PROMPT »
Return exactly the lines of the records below, starting at the line that contains "w; _backupOptions := _backupOptions w;" and ending at the line that contains "TOKEN variable of", with both of those lines kept.

DATA FOR PROCESSING »
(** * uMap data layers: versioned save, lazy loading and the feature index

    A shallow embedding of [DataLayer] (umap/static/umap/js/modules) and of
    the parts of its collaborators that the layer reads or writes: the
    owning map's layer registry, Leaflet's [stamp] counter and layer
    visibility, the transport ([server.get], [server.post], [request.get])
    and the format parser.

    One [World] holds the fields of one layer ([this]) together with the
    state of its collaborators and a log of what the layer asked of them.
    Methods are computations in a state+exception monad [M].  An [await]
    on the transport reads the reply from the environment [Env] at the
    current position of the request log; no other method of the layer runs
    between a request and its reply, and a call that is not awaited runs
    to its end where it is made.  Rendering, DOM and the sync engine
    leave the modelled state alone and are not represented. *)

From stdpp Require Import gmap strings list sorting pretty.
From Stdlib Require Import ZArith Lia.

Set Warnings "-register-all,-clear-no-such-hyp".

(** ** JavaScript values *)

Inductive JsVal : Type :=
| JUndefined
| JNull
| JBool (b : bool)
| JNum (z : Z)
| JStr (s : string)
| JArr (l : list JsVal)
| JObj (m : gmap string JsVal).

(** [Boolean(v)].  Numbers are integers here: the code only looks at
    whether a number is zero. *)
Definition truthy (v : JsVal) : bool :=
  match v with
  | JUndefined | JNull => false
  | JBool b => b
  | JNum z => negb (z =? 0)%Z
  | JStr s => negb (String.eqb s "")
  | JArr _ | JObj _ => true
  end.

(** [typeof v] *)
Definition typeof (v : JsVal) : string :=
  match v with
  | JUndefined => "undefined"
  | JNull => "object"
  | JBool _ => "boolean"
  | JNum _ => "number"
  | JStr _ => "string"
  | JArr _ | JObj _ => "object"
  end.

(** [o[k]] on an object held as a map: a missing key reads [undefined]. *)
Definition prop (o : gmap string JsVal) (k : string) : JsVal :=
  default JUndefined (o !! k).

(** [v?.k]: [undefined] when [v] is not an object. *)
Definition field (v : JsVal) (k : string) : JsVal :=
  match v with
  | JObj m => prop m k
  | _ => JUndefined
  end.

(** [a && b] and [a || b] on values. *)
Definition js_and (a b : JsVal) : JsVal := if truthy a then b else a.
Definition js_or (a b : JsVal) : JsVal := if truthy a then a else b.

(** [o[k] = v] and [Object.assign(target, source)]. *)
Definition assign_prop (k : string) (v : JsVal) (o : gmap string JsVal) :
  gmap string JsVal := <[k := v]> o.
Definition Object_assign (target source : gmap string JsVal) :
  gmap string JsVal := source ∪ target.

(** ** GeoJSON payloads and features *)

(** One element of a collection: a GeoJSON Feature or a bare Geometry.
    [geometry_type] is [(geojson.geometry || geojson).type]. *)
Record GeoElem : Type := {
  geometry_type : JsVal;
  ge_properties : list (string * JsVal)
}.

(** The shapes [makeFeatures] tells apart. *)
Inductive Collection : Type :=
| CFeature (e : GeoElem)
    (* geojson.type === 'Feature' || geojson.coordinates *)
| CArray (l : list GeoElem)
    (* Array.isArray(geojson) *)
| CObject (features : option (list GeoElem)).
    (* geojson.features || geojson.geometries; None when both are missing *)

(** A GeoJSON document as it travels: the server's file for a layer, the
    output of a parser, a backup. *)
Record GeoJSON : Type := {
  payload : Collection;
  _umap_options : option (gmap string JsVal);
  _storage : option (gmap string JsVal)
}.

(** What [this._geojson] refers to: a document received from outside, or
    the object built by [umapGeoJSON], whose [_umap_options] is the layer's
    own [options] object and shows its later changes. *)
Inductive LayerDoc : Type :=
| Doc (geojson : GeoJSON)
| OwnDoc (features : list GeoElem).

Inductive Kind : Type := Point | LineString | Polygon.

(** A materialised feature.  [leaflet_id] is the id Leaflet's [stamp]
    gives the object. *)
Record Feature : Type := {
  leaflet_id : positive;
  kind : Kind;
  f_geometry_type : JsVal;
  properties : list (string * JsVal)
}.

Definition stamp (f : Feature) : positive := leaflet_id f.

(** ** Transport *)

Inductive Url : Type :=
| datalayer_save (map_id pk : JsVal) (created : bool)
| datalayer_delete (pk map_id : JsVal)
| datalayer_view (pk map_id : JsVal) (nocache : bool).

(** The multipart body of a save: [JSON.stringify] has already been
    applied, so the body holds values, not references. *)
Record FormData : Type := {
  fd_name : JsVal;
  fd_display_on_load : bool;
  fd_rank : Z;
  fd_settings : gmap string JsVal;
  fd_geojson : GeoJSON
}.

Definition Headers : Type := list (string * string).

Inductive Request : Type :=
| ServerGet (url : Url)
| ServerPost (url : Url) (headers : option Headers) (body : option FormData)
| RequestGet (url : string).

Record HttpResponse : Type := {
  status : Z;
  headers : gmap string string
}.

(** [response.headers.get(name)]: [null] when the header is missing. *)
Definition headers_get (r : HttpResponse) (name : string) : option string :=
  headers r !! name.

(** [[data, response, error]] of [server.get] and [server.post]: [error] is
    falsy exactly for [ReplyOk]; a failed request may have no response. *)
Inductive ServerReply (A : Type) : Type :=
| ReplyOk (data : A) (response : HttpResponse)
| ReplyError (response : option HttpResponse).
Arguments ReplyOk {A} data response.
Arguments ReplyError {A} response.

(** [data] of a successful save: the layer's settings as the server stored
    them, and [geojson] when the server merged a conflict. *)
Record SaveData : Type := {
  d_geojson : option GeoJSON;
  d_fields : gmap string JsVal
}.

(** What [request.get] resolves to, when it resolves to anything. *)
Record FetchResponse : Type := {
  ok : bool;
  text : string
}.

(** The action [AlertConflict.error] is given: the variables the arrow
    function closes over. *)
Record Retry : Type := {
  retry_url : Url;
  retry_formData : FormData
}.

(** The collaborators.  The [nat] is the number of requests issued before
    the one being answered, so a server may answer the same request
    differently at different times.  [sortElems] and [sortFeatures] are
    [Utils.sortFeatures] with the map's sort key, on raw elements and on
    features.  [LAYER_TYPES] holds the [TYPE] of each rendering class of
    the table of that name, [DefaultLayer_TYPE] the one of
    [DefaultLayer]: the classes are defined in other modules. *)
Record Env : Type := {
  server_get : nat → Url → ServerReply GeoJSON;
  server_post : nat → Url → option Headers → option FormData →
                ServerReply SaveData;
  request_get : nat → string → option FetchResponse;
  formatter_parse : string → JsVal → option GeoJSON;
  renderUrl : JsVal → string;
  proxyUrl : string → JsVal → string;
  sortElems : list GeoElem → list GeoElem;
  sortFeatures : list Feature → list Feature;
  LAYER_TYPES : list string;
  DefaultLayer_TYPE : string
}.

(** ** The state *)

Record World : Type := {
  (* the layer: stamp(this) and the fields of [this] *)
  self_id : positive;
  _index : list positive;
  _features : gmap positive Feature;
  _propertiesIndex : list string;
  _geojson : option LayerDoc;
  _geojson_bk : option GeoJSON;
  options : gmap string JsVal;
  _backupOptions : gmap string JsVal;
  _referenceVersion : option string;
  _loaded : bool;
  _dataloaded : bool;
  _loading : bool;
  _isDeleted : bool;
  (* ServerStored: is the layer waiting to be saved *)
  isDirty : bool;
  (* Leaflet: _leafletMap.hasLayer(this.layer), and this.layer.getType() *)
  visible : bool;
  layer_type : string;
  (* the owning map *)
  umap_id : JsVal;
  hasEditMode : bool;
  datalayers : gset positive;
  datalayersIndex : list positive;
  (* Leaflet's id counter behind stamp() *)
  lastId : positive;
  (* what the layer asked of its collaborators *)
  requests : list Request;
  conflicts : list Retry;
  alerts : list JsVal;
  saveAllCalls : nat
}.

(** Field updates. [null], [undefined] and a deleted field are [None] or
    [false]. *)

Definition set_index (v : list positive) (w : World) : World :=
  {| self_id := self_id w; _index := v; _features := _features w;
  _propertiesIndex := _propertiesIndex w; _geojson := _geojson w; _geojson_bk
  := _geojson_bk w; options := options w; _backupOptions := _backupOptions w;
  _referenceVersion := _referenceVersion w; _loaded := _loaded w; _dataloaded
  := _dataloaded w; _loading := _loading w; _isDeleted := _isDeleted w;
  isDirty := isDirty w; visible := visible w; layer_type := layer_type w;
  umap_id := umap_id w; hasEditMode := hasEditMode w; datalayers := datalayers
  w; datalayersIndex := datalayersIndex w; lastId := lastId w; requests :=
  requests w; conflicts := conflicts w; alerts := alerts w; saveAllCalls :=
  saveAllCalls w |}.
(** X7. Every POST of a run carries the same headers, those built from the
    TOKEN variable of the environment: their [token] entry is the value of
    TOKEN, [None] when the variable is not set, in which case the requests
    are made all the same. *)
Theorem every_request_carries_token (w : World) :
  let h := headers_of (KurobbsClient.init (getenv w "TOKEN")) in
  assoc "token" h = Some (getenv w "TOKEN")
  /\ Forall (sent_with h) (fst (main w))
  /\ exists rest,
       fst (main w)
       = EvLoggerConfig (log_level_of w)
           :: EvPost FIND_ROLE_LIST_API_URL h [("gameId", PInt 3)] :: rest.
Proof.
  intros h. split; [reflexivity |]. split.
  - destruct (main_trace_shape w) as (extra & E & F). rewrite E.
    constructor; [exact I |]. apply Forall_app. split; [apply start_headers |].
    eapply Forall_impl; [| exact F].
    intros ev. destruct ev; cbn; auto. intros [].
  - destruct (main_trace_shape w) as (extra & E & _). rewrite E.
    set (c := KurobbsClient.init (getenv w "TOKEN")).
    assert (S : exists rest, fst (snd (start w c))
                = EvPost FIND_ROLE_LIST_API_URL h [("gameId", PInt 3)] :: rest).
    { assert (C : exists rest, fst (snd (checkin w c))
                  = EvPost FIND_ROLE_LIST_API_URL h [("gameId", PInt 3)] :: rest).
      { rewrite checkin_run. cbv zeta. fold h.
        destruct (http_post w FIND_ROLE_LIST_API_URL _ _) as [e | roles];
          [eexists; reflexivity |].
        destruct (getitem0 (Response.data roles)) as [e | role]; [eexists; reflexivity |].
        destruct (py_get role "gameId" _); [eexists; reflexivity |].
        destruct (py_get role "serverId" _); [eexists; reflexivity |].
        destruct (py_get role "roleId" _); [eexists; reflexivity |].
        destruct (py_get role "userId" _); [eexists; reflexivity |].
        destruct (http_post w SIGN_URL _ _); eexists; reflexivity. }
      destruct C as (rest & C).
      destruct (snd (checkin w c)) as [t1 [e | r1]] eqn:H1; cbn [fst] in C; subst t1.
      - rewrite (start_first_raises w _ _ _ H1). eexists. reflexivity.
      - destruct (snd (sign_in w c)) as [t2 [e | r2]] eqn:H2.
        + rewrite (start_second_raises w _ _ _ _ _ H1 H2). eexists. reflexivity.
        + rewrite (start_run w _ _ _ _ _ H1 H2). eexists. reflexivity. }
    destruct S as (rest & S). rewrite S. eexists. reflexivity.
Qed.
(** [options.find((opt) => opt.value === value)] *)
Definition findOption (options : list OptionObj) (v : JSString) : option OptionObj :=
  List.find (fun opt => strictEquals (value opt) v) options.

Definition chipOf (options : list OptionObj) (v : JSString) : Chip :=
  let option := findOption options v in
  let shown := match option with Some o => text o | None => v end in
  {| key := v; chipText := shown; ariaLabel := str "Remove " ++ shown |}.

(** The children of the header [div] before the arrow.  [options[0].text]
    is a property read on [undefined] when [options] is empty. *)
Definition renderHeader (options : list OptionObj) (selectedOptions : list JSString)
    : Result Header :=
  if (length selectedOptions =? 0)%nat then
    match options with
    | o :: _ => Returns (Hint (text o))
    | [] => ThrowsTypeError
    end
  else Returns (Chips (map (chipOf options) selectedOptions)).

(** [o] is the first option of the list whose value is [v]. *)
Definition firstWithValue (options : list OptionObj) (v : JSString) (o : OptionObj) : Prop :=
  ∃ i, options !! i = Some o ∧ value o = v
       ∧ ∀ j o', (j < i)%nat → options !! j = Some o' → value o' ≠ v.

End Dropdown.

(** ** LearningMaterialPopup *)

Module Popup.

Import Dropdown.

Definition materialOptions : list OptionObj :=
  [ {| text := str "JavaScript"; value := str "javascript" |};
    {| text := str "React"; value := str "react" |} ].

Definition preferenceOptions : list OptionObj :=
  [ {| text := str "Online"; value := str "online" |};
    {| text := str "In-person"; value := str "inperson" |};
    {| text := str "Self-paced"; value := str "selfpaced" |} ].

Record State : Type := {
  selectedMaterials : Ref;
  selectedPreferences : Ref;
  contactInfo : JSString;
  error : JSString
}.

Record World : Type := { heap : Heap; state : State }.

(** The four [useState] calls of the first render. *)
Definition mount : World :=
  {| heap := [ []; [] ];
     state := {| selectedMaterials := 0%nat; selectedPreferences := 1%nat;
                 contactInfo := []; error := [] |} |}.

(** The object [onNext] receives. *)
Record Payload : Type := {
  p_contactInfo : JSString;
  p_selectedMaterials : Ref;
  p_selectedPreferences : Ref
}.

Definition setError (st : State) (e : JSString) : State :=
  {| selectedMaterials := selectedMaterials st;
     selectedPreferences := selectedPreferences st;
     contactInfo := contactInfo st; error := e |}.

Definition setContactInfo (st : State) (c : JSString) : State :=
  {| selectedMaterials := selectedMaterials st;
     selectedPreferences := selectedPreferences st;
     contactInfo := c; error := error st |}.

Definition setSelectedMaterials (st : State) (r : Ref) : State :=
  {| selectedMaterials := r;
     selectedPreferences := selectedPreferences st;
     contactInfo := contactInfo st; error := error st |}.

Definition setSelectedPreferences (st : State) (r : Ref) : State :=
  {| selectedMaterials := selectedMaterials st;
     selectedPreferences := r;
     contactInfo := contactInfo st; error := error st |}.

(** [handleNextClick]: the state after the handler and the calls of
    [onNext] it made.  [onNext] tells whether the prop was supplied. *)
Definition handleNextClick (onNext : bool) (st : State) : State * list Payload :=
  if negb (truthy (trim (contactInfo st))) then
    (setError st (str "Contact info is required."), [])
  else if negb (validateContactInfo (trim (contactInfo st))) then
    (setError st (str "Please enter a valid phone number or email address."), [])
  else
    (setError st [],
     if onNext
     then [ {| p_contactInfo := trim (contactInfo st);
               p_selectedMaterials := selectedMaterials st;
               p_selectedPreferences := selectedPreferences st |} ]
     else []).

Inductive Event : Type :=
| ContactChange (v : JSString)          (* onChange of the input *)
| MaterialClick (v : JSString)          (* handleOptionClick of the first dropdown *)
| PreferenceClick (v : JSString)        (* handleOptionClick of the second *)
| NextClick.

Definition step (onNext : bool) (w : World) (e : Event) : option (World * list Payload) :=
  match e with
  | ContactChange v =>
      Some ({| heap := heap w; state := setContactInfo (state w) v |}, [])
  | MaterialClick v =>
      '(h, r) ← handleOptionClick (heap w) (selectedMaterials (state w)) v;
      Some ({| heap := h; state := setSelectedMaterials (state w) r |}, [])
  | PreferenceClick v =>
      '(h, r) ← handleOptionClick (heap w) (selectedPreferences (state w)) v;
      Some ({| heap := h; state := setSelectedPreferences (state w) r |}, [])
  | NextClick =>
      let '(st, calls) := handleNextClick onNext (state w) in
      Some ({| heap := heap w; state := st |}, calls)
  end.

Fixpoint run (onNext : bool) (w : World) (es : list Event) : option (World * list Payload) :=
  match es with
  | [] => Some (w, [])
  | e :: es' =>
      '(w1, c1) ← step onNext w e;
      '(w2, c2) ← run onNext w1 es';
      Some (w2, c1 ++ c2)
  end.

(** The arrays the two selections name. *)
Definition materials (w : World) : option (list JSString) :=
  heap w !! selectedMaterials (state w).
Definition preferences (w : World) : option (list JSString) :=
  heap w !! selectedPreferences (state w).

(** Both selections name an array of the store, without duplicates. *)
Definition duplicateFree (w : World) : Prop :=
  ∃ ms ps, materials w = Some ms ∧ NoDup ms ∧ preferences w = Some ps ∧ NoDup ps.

SOLUTION »
  := _geojson_bk w; options := options w; _backupOptions := _backupOptions w;
  _referenceVersion := _referenceVersion w; _loaded := _loaded w; _dataloaded
  := _dataloaded w; _loading := _loading w; _isDeleted := _isDeleted w;
  isDirty := isDirty w; visible := visible w; layer_type := layer_type w;
  umap_id := umap_id w; hasEditMode := hasEditMode w; datalayers := datalayers
  w; datalayersIndex := datalayersIndex w; lastId := lastId w; requests :=
  requests w; conflicts := conflicts w; alerts := alerts w; saveAllCalls :=
  saveAllCalls w |}.
(** X7. Every POST of a run carries the same headers, those built from the
    TOKEN variable of the environment: their [token] entry is the value of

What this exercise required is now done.